A cascade of cluster bombs and scattered shells smashed their neighborhood, obliterating homes yards from their condo and shredding the gentle connections binding families and friends. The hangers protecting military jets were bombed at the pristine airport they had just flown from. Immediately after Sarazhin and Kalaichi left Kharkiv, all flights were cancelled and Ukrainian men between the ages of 16 and 60 were forbidden from leaving the country and drafted into the defense forces, and the tanks and troops of the invading forces occupied the city. The couple were stranded in Tennessee, homeless and woefully unprepared for such upheaval. “Around our building everything has been destroyed,” says Sarazhin. “One of our neighbors, an old lady who didn’t want to leave, told us our studio is still there, but I tell you this information now, and who knows? They bombed Kharkiv again today, medical buildings near where our condo is situated.” A third of the city was smashed under the bombardment. Two million people lived in Kharkiv before the war.
Rider in a Green Cape, 2022, oil on canvas, 62 x 64”

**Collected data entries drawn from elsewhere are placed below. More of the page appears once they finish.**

Inductive step (s : InMemoryState) : InMemoryState -> Prop :=
| step_accept t e c :
    fresh_task t -> tr_status t = Pending -> tasks s !! tr_id t = None ->
    (forall k, tr_idempotency_key t = Some k -> idempotency s !! k = None) ->
    (forall env, e = Some env -> en_task_id env = tr_id t) ->
    (forall ctx, c = Some ctx -> tc_task_id ctx = tr_id t) ->
    step s (accepted t e c s)
| step_task i t e t' l' :
    tasks s !! i = Some t -> lifecycle i t (leases s !! i) e t' l' ->
    step s (commit i (tr_status t) e t' l' s)
| step_renew i t l exp :
    tasks s !! i = Some t -> tr_status t = Running -> leases s !! i = Some l ->
    lr_expires_at_ms l < exp -> step s (set_lease i (with_expiry l exp) s)
| step_context i t c :
    tasks s !! i = Some t -> tc_task_id c = i -> step s (set_context i c s)
| step_result i t r :
    tasks s !! i = Some t -> is_terminal (tr_status t) = true ->
    rs_task_id r = i -> terminal_results s !! i = None ->
    step s (put_result i r s)
| step_orphan_lease i :
    tasks s !! i = None -> step s (remove_lease i s).

Abbreviation steps := (rtc step).

(** ** Guards, as propositions *)

Lemma require_status_ok a b u : require_status a b = Ok u <-> a = b.
Proof. unfold require_status. destruct u. repeat case_bool_decide; try case_match; naive_solver. Qed.

Lemma ensure_matching_lease_id_ok i l lid u :
  ensure_matching_lease_id i l lid = Ok u <-> lr_lease_id l = lid.
Proof. unfold ensure_matching_lease_id. destruct u. case_bool_decide; naive_solver. Qed.

Lemma ensure_matching_worker_id_ok i l w u :
  ensure_matching_worker_id i l w = Ok u <-> lr_worker_id l = Some w.
Proof.
  unfold ensure_matching_worker_id. destruct u. case_match; [case_bool_decide|]; naive_solver.
Qed.

Lemma ensure_valid_lease_expiry_ok l now e u :
  ensure_valid_lease_expiry l now e = Ok u <->
  now < lr_expires_at_ms l /\ now < e /\ lr_expires_at_ms l < e.
Proof.
  unfold ensure_valid_lease_expiry. destruct u.
  destruct (_ && _) eqn:C; rewrite ?andb_true_iff, ?andb_false_iff, ?Z.ltb_lt, ?Z.ltb_ge in C;
    split; try done; lia.
Qed.

Lemma ensure_matching_task_id_ok i l u :
  ensure_matching_task_id i l = Ok u <-> lr_task_id l = i.
Proof. unfold ensure_matching_task_id. destruct u. case_bool_decide; naive_solver. Qed.

Lemma ensure_lease_has_owner_ok l u : ensure_lease_has_owner l = Ok u <-> is_Some (lr_worker_id l).
Proof. unfold ensure_lease_has_owner, is_Some. destruct u. case_match; naive_solver. Qed.

Lemma ensure_pending_accept_ok t u : ensure_pending_accept t = Ok u <-> tr_status t = Pending.
Proof. unfold ensure_pending_accept. destruct u. case_bool_decide; naive_solver. Qed.

Lemma validate_accepted_task_status_ok t u :
  validate_accepted_task_status t = Ok u <-> tr_status t = Pending.
Proof. unfold validate_accepted_task_status. destruct u. case_bool_decide; naive_solver. Qed.

Lemma ensure_matching_envelope_task_id_ok t e u :
  ensure_matching_envelope_task_id t e = Ok u <-> en_task_id e = tr_id t.
Proof.
  unfold ensure_matching_envelope_task_id. destruct u. case_bool_decide; naive_solver.
Qed.

Lemma ensure_context_task_ok c i u : ensure_context_task c i = Ok u <-> tc_task_id c = i.
Proof. unfold ensure_context_task. destruct u. case_bool_decide; naive_solver. Qed.

Lemma ensure_result_task_ok r i u :
  ensure_result_task r i = Ok u <-> is_terminal (rs_terminal_status r) = true /\ rs_task_id r = i.
Proof.
  unfold ensure_result_task, terminal_result_validate. destruct u.
  destruct (is_terminal _); simpl; [case_bool_decide|]; naive_solver.
Qed.

Lemma validate_deadline_transition_ok s u :
  validate_deadline_transition s = Ok u <-> is_terminal s = false.
Proof. destruct s, u; naive_solver. Qed.

Lemma store_transition_ok from to tr :
  store_transition from to = Ok tr <->
  (from = Pending /\ to = Running /\ tr = MkTransition Pending Running TaskStarted)
  \/ (from = Running /\ to = Completed /\ tr = MkTransition Running Completed TaskCompleted)
  \/ (from = Running /\ to = Failed /\ tr = MkTransition Running Failed TaskFailed).
Proof. destruct from, to; cbn; naive_solver. Qed.

Lemma store_cancel_transition_ok from tr :
  store_cancel_transition from = Ok tr <->
  is_terminal from = false /\ tr = MkTransition from Failed TaskCanceled.
Proof. destruct from; cbn; naive_solver. Qed.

When Steve Diamant, the art connoisseur and owner of Arcadia Contemporary planned a solo show of Sarazhin’s work for December, he had no idea that the artist would be working as a refugee. Sarazhin had arrived in the United States with only a suitcase packed for a two-week stay. Diamant immediately sent help to Chattanooga when he heard about the artist’s plight. “We bought him enough art supplies to last as long as he could possibly need them,” he explained, “We sent him easels, paints, canvases, everything you could imagine.” He contacted Ira Goldstein and his daughter Heather, owners of the art supply company Jerry’s Artarama, and they pitched in generously, too. Sarazhin and Kalaichi were overwhelmed when “enormous boxes and parcels arrived. It would be any artist’s dream Christmas,” says Diamant, “On top of everything we bought him, Jerry’s donated thousands and thousands of dollars worth of supplies so they could set up a studio and hit the ground running, and start their life anew…He’s got an apartment with a studio. He and his wife are painting full time. When he arrived, we arranged finance for him to set him up, to find a place to live, to get a car, to study for his driver’s license.” In Chattanooga, the art community centered around the atelier was appalled by the sudden predicament of the painterly refugees, too, and Peggy Townsend organized a GoFundMe campaign for the stranded couple, which raised more than $16,000 to aid them. Sarazhin was grateful to everyone. “I cannot explain in a few words how many people have helped us,” he says. I would like to name everyone, but your whole article would be a long list.”
All in One Shirt, 2020, oil on canvas, 59 x 59”With this humbling support Sarazhin was able to return to work in the well-equipped new studio, but he admits, “It was very hard to start…After the 24th of February we lost all the lines of our life. You stop thinking like an artist and start thinking like a survivor. We are in a safe situation here in the United States, but our family is under bombing. It is hard to live with.” Nevertheless, this uncertainty infected his new work with an extraordinary vitality and he painted with dramatic intensity.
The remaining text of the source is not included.